It’s easier than we thought to poison an AI model
The article titled “Poisoning Attacks on LLMs Require a Near-constant Number of Poison Samples” (arXiv:2510.07192) states that it is easier than previously believed to poison large language models (LLMs) under certain conditions. arXiv
Key Points
The authors conducted experiments with model sizes from 600 M to 13 B parameters, trained on datasets ranging approx. from 6 B to 260 B tokens. arXiv
They found that about 250 poisoned documents were sufficient to compromise models across all sizes, despite models being trained on vastly more clean data. arXiv
The phrase “near-constant number of documents regardless of dataset size” is used in the abstract, meaning that the effort to inject a backdoor via poisoning does not scale linearly with dataset size (i.e., bigger model/dataset didn’t require proportionally more poison samples). arXiv
They also ran fine-tuning poisoning experiments and found similar dynamics. arXiv
Implications
Because only a fixed (small) number of poisoned samples can affect very large models, the barrier to poisoning is lower than one might assume if they thought more data = more robust automatically.

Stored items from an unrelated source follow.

(* ===== verification/RemoteReaderSpec.v ===== *)
(** What a session of RemoteReader.v promises: the view replays exactly what the
    helper drew since its last reset, the queues stay within their limits, credentials
    leave only after the handshake, a session fails once and quietly after that, and a
    closed session leaves no certificate prompt behind. *)
From stdpp Require Import base list numbers strings gmap.
From Stdlib Require Import ZArith Lia.
From S2P Require Import Prelude RemoteFrame RemoteIpc RemoteQueue RemoteReader.

(** ** Steps by cases *)

Ltac world_simpl :=
  cbn [queue state capabilities pending_certificates failed greeted pc hello_received pending_config supervisor app received delivered
       connects set_queue set_state set_pending set_failed goto set_supervisor set_app opened fst snd] in *.

(** Takes a step of [World ..] apart; a goal for each branch of the code. *)
Ltac branches H := world_simpl; repeat (case_match; try discriminate H; world_simpl); 
  repeat match goal with Hp : (_, _) = (_, _) |- _ => apply pair_equal_spec in Hp as [? ?]; subst; try discriminate; world_simpl end;
  repeat match goal with Hp : @Some fail_stage _ = Some _ |- _ => injection Hp as <- end;
  apply (inj Some) in H as <-; world_simpl.
Ltac step_cases H :=
  destruct H as [r sent w' Hr H | fire w' H | d w' H | bounded w' H | m Hm];
  [ unfold reader_step, receive, settle, fail_step in H; branches H
  | unfold supervisor_step, fail_step in H; branches H
  | unfold app_step in H; branches H
  | unfold drain_step in H; branches H
  | world_simpl ].

Section Spec.
Context {Config Input : Type} (decode_json : list Z -> io (RdpControlMessage Config Input)) (session_id : list Z).

Abbreviation W := (world Config).
Abbreviation step := (step decode_json session_id).

(** ** Where the reader can be *)

(** What the reader pushes as it is: no frame, and no error that ends the session. *)
Definition ordinary (event : RdpRuntimeEvent) : bool :=
  match event with EvFrame _ _ | EvError _ _ true => false | _ => true end.

Definition is_reset (frame : RemoteFrameEvent) : bool := match frame with Reset _ _ _ => true | _ => false end.

(** What the reader pushes as control: something ordinary, or a reset. *)
Definition pushable (event : RdpRuntimeEvent) : bool :=
  match event with EvFrame _ frame => is_reset frame | event => ordinary event end.

Definition pc_ok (p : reader_pc) : Prop :=
  match p with
  | SetState _ event => ordinary event = true
  | Pushing event _ => pushable event = true
  | PushingFrame frame => is_reset frame = false
  | _ => True
  end.

(** Where a packet can lead. *)
Definition led (p : reader_pc) : Prop :=
  match p with
  | Reading | Unregister _ | Ending | Stopped => False
  | Failing stage _ last => stage = FailOnce /\ last = false
  | Pushing event prompt => ordinary event = true /\ prompt = None
  | p => pc_ok p
  end.

Lemma decoded_bitmap packet s frame : decode_frame_packet_owned packet = Ok (s, frame) -> is_reset frame = false.
Proof.
  unfold decode_frame_packet_owned. destruct (decode_frame_header packet) as [[h o] |]; cbn [result_bind]; [| done].
  intros H. repeat (case_match; try discriminate H); by injection H as <- <-.
Qed.

Lemma handle_message_led (m : RdpControlMessage Config Input) : led (handle_message session_id m).
Proof. destruct m; cbn [handle_message]; repeat case_match; done. Qed.

Lemma handle_packet_led hello caps packet h c p :
  handle_packet decode_json session_id hello caps packet = (h, c, p) -> led p.
Proof.
  unfold handle_packet, require_server_hello. pose proof handle_message_led as Hm.
  destruct (packet_type packet).
  - destruct (decode_control decode_json packet) as [m |]; [| by intros [= <- <- <-]].
    destruct m; try destruct hello; try destruct (handle_hello _ _);
      intros [_ <-]%pair_equal_spec; try done; apply Hm.
  - intros [= <- <- <-]. destruct hello; [| done]. destruct (decode_frame_packet_owned packet) as [[s f] |] eqn:Hd; [| done].
    destruct (beq s session_id); [| done]. exact (decoded_bitmap _ _ _ Hd).
  - intros [= <- <- <-]. destruct hello; [| done]. destruct (decode_cursor_packet packet) as [[s f] |]; [| done]. by destruct (beq s session_id).
Qed.

Lemma led_ok p : led p -> pc_ok p.
Proof. destruct p; cbn; try done. intros [H _]. by destruct event. Qed.

Lemma pc_ok_step w w' : pc_ok (pc w) -> step w w' -> pc_ok (pc w').
Proof.
  intros Hp H. destruct w as [q st caps pend fl gr p hello cfg sup ap rec del con]. step_cases H; try done.
  - eapply led_ok, handle_packet_led. eassumption.
  - by destruct event.
Qed.

(** ** The queue *)

Definition stage_closes (stage : fail_stage) : bool := match stage with FailState | FailForce => true | _ => false end.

From a defender’s perspective: even large-scale models are vulnerable to small-scale data poisoning, so data ingestion, filtering, provenance and backdoor detection become critical.
From an attacker’s perspective: This suggests that an attacker doesn’t need to supply a huge fraction of the training data to be effective — just a relatively small targeted set can suffice.
Caveats
The paper is experimental and focuses on certain kinds of poisoning (backdoor type via data insertion). It may not generalize to all poisoning settings or model architectures.
“Compromise” here refers to backdoor / trigger insertion rather than full takeover or arbitrary goal-setting.
The work is new (submitted October 2025) and might not yet reflect full peer-review or all deployment conditions.
The paper concludes that poisoning large language models is easier than expected.
Findings:
As few as 250 poisoned documents can compromise models ranging from 600 M to 13 B parameters.
Attack success is determined by the absolute number of poisoned samples, not their percentage of total data.
Larger models—though trained on 20× more clean data—remain equally vulnerable.
Poisoning during fine-tuning shows the same effect.
Continued clean training can slightly reduce but not eliminate the backdoor.
Implication:
Model scale and data volume do not inherently make LLMs more resistant to poisoning. Attackers need only a small, constant number of well-placed samples, so data provenance and filtering are essential defenses.